Default Multiple Options in grub

--- On Tue, 11/3/09, vijay shanker <vijay.shad@gmail.com> wrote:

> From: vijay shanker <vijay.shad@gmail.com>
> Subject: Multiple Options in grub
> To: "Ubuntu user technical support, not for general discussions" <ubuntu-users@lists.ubuntu.com>
> Date: Tuesday, November 3, 2009, 11:06 PM
> Hi all;
>
> There is something i need to share and ask for your
> comments
>
> I have been using UBUNTU for many years; But still a
> partial user; dont have a in depth knowledge.
>
> On my box i first installed ubuntu 8. And when it was
> announced to release of 9.0.24, i upgraded to
> the*latest*version of ubuntu. And Now i am upgraded to
> 9.10
>
>
> Now when my box boots it gives me a lot of
> options to
> choose.*-----------------Ubutntu 9.10
> , karnel 2.6.31-14-generic
>
> Ubutntu 9.10 , karnel 2.6.31-14-generic (recovery
> mode)Ubutntu 9.10 , karnel
> 2.6.26-16-genericUbutntu 9.10 , karnel
> 2.6.26-16-generic (recovery mode)Ubutntu 9.10 ,
> karnel 2.6.28-15-generic
>
> Ubutntu 9.10 , karnel 2.6.28-15-generic (recovery
> mode)Ubutntu 9.10 , karnel 2.6.26-7-generic
> (recovery mode)Ubutntu 9.10 , karnel
> 2.6.26-7-generic (recovery
> mode)---------------
>
>
> Of course, i choose top one form thee
> list.

That's usually the best choice.
*
> Can any body describe the situation for me?*Is
> there any way i can go and configure the options?

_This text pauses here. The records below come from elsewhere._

Lemma enqueue_ok s sock k pkt l :
  let m := ph_mem (k_phys s) in let end_ := ph_end (k_phys s) in
  st_sockets (k_sockets s) !! sock = Some k -> sock_lock sock ∉ k_held s -> wf_mem m ->
  KERNBASE <= end_ -> queue_ok m end_ k l -> managed end_ pkt -> pkt ∉ l ->
  exists m' hd, enqueue_udp_packet pkt sock s
    = Ret tt (set_wakeups (k_wakeups s ++ [sock + sock_rx_head]) (socket_state s sock (set_rx k hd pkt) m')) /\
    queue_ok m' end_ (set_rx k hd pkt) (l ++ [pkt]) /\ wf_mem m' /\ same_but_links m m' (l ++ [pkt]).
Proof.
  intros m end_ Hk Hlk Hw He Hq Hpm Hpn.
  destruct (queue_head m end_ k l He Hq) as [Hh1 Hh2].
  assert (NoDup (l ++ [pkt])) as Hnd.
  { apply NoDup_app. split_and!; [apply Hq|intros x Hx Hx'; apply list_elem_of_singleton in Hx' as ->; done|].
    apply NoDup_singleton. }
  assert (Forall (managed end_) (l ++ [pkt])) as Hfm.
  { apply Forall_app. split; [apply Hq|by constructor]. }
  unfold enqueue_udp_packet. erewrite bind_Ret by (apply acquire_ok; exact Hlk).
  erewrite bind_Ret by apply k_setmem_Ret. erewrite bind_Ret by (apply sock_get_Ret; exact Hk).
  destruct (Z.eqb_spec (so_rx_head k) 0) as [E|E].
  - apply Hh2 in E as ->. exists (st64 m (pkt + udp_next) 0), pkt.
    erewrite bind_Ret by (eapply sock_put_Ret; exact Hk). unfold bind at 1, wakeup, modify.
    erewrite release_ok by first [reflexivity | exact Hlk]. split_and!.
    + unfold socket_state. destruct s. reflexivity.
    + split; cbn; [|done|done|done]. split; [done|]. by rewrite ldn_stn_eq.
    + wfm.
    + intros x Hx. apply stn_out. specialize (Hx pkt ltac:(by constructor)). lia.
  - assert (l <> []) as Hne by tauto.
    exists (st64 (st64 m (pkt + udp_next) 0) (so_rx_tail k + udp_next) pkt), (so_rx_head k).
    rewrite bind_assoc. erewrite bind_Ret by apply k_setmem_Ret.
    erewrite bind_Ret by (eapply sock_put_Ret; exact Hk). unfold bind at 1, wakeup, modify.
    erewrite release_ok by first [reflexivity | exact Hlk]. split_and!.
    + unfold socket_state. destruct s. reflexivity.
    + split; cbn [so_rx_head so_rx_tail set_rx]; [|by rewrite last_snoc|done|done].
      rewrite (qo_tail _ _ _ _ Hq). eapply chain_snoc; try done. apply Hq.
    + wfm.
    + intros x Hx. rewrite !stn_out; [done| |].
      * specialize (Hx pkt). rewrite elem_of_app in Hx.
        specialize (Hx ltac:(right; by constructor)). lia.
      * rewrite (qo_tail _ _ _ _ Hq). destruct (last l) as [t|] eqn:El; [|by apply last_None in El].
        specialize (Hx t). rewrite elem_of_app in Hx.
        specialize (Hx ltac:(left; by apply last_Some_elem_of)). cbn. lia.
Qed.

Lemma dequeue_ok s sock k p l :
  let m := ph_mem (k_phys s) in let end_ := ph_end (k_phys s) in
  st_sockets (k_sockets s) !! sock = Some k -> KERNBASE <= end_ ->
  queue_ok m end_ k (p :: l) ->
  exists hd tl, dequeue_udp_packet sock s = Ret p (socket_state s sock (set_rx k hd tl) m) /\
    queue_ok m end_ (set_rx k hd tl) l.
Proof.
  intros m end_ Hk He Hq. destruct (queue_head m end_ k (p :: l) He Hq) as [Hh1 Hh2]. cbn in Hh1.
  destruct Hq as [[_ Hc] Ht Hn Hm]. apply NoDup_cons in Hn as [Hpn Hn]. apply Forall_cons in Hm as [Hmp Hm].
  set (nx := ld64 m (p + udp_next)) in *.
  exists nx, (if nx =? 0 then 0 else so_rx_tail k).
  unfold dequeue_udp_packet. erewrite bind_Ret by (apply sock_get_Ret; exact Hk).
  destruct (Z.eqb_spec (so_rx_head k) 0) as [E|E]; [by apply Hh2 in E|].
  rewrite (bind_Ret _ _ _ _ _ (k_getmem_Ret _ _)). rewrite Hh1. fold m nx.
  erewrite bind_Ret by (eapply sock_put_Ret; exact Hk). split.
  - unfold socket_state, m, ret. destruct s as [[] ? ? ? ? ? ? ? ? ?]. reflexivity.
  - destruct l as [|q l].
    + cbn in Hc. rewrite Hc. split; cbn; done.
    + destruct Hc as [Hc1 Hc2]. apply Forall_inv in Hm as Hmq. destruct Hmq as [_ Hmq].
      assert (q <> 0) as Hq0 by (unfold KERNBASE in *; lia). rewrite Hc1. zb.
      split; cbn [so_rx_head so_rx_tail set_rx]; done.
Qed.

(** ** Receiving *)

(** A user buffer the kernel can write: translated by tables it does not
    overlap, each byte a byte of its own, none of them in the pages [ps]. *)
Record user_buffer (m : mem) (pt va len : Z) (ps : list Z) : Prop := {
  ub_va : 0 <= va;
  ub_mapped : forall i, 0 <= i < len -> mapped m pt (va + i);
  ub_tables : tables_apart m pt va (va + len) (user_byte m pt va (va + len));
  ub_inj : forall a b, va <= a < va + len -> va <= b < va + len ->
    mapped m pt a -> mapped m pt b -> uaddr m pt a = uaddr m pt b -> a = b;
  ub_apart : forall p x, p ∈ ps -> user_byte m pt va (va + len) x -> x < p \/ p + PGSIZE <= x
}.

Definition payload_len (m : mem) (p : Z) : Z := ld32 m (p + udp_payload_len).

Lemma k_copyout_Ret dstva src len s r ph :
  copyout (k_pagetable s) dstva src len (k_phys s) = Ret r ph ->
  k_copyout dstva src len s = Ret r (set_phys ph s).
Proof. intros H. unfold k_copyout. rewrite bind_gets. by rewrite (lift_Ret _ _ _ _ H). Qed.

Lemma k_kfree_Ret p s ph : pg_kfree p (k_phys s) = Ret tt ph -> k_kfree p s = Ret tt (set_phys ph s).
Proof. intros H. unfold k_kfree. by rewrite (lift_Ret _ _ _ _ H). Qed.

Lemma udp_recvfrom_ok s sock k p l buf len flags src alen :
  let m := ph_mem (k_phys s) in let end_ := ph_end (k_phys s) in let n := payload_len m p in
  st_sockets (k_sockets s) !! sock = Some k -> sock_lock sock ∉ k_held s -> wf_mem m ->
  KERNBASE <= end_ -> pool_ok (k_phys s) -> queue_ok m end_ k (p :: l) ->
  live (k_phys s) p -> Pool.refs (ph_pool (k_phys s)) p <= 1 -> 0 <= n <= 1500 ->
  user_buffer m (k_pagetable s) buf n (p :: l) ->
  exists s' k', udp_recvfrom sock buf len flags src alen s = Ret (if n <? len then n else len) s' /\
    (forall i, 0 <= i < n -> ph_mem (k_phys s') (uaddr m (k_pagetable s) (buf + i)) = m (p + udp_payload + i)) /\
    st_sockets (k_sockets s') !! sock = Some k' /\ queue_ok (ph_mem (k_phys s')) end_ k' l /\
    Pool.free (ph_pool (k_phys s')) = p :: Pool.free (ph_pool (k_phys s)) /\ k_held s' = k_held s.
Proof.
  intros m end_ n Hk Hlk Hw He Hpo Hq Hlv Hrf Hn [Uv Um Ut Ui Ua].
  destruct (queue_head m end_ k (p :: l) He Hq) as [_ Hh].
  set (s1 := set_held (sock_lock sock :: k_held s) s).
  destruct (dequeue_ok s1 sock k p l Hk He Hq) as (hd & tl & Hdq & Hq').
  destruct (copyout_spec (k_pagetable s) buf (p + udp_payload) n (k_phys s))
    as (r & ph1 & Hco & Hp1 & He1 & Hw1 & Ho1 & Hr); try done; [lia| | |].
  { intros m' Hm' va Hva. apply upage_stable. intros x Hx. apply Hm'. by apply (Ut va). }
  { intros x Hx Hux. apply (Ua p) in Hux; [|by constructor]. udp_offsets. unfold PGSIZE in *. lia. }
  destruct Hr as [[-> Hr]|[-> (i & Hi & Hnm)]]; [|exfalso; by apply Hnm, Um].
  destruct (pg_kfree_spec ph1 p) as (ph2 & Hkf & Hp2 & He2 & Hf2 & Hr2 & Hw2 & Ho2).
  { unfold pool_ok. by rewrite Hp1, He1. }
  { unfold live. by rewrite Hp1, He1. }
  { by rewrite Hp1. }
  exists (set_phys ph2 (set_sockets (with_socket sock (set_rx k hd tl) (k_sockets s)) s)), (set_rx k hd tl).
  split_and!.
  - unfold udp_recvfrom. erewrite bind_Ret by (apply acquire_ok; exact Hlk).
    erewrite bind_Ret by (apply sock_get_Ret; exact Hk).
    destruct (Z.eqb_spec (so_rx_head k) 0) as [E|_]; [by apply Hh in E|].
    fold s1. rewrite (bind_Ret _ _ _ _ _ Hdq).
    erewrite bind_Ret by (apply release_ok; first [reflexivity | exact Hlk]).
    rewrite (bind_Ret _ _ _ _ _ (k_getmem_Ret _ _)).
    change (ph_mem (k_phys (set_held _ _))) with m. fold (payload_len m p). fold n.
    rewrite s32_small, u64_small by lia.
    erewrite bind_Ret.
    2: { apply k_copyout_Ret. kred. unfold s1, socket_state, m. kred.
         replace (mkPhys (ph_mem (k_phys s)) (ph_pool (k_phys s)) (ph_end (k_phys s))) with (k_phys s)
           by by destruct (k_phys s).
         exact Hco. }
    cbn [Z.ltb Z.compare]. erewrite bind_Ret by (apply k_kfree_Ret; kred; exact Hkf).
    unfold ret. f_equal.
  - intros i Hi. cbn [k_phys set_phys]. destruct (Hr i Hi) as [Hmp Hb].
    rewrite Ho2; [exact Hb|]. apply (Ua p); [by constructor|]. exists (buf + i). split_and!; [lia|lia|done|done].
  - cbn [k_sockets set_phys set_sockets with_socket st_sockets]. apply lookup_insert_eq.
  - cbn [k_phys set_phys]. destruct Hq' as [Hc Ht Hnd Hpg]. split; try assumption.
    pose proof (qo_nodup _ _ _ _ Hq) as Hnd0. apply NoDup_cons in Hnd0 as [Hpl _].
    destruct Hlv as [Hpm _].
    eapply chain_ext; [|exact Hc]. intros q Hql. change (ph_mem (k_phys s1)) with m.
    assert (managed end_ q) as Hqm by (rewrite Forall_forall in Hpg; by apply Hpg).
    assert (q <> p) as Hqp by by intros ->.
    pose proof (managed_apart _ _ _ Hqm Hpm Hqp). unfold PGSIZE in *.
    apply ldn_ext. intros x Hx. udp_offsets. rewrite Ho2, Ho1; [done| |unfold PGSIZE; lia].
    intros Hux. apply (Ua q) in Hux; [unfold PGSIZE in *; lia|by constructor].
  - cbn [k_phys set_phys]. by rewrite Hf2, Hp1.
  - done.
Qed.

It appears you have kernels(not karnels) from the earlier version you upgraded from. Not sure how it happened though as don't know exactly how you upgraded.

*Does my
> system has 4 kernels as options; if yes i must remove all
> old kernel?
>
Yes, you have all the kernels shown installed. You do not have to remove any of them and it's always advisable to keep at least one of the latest old kernels in case the latest kernel fails and you can't boot from it. You then can boot up from the other kernel and make repairs.
If you must trim the list down you can purge the oldest kernels or edit /boot/grub/menu.lst assuming you have the ext3 file system and grub-legacy installed instead of ext4 and grub2 installed.
To purge a kernel do:

sudo aptitude purge <kernel name> or use synaptic package manager to completely remove the kernel.
Better run sudo update-grub after removing the kernels to update menu.lst.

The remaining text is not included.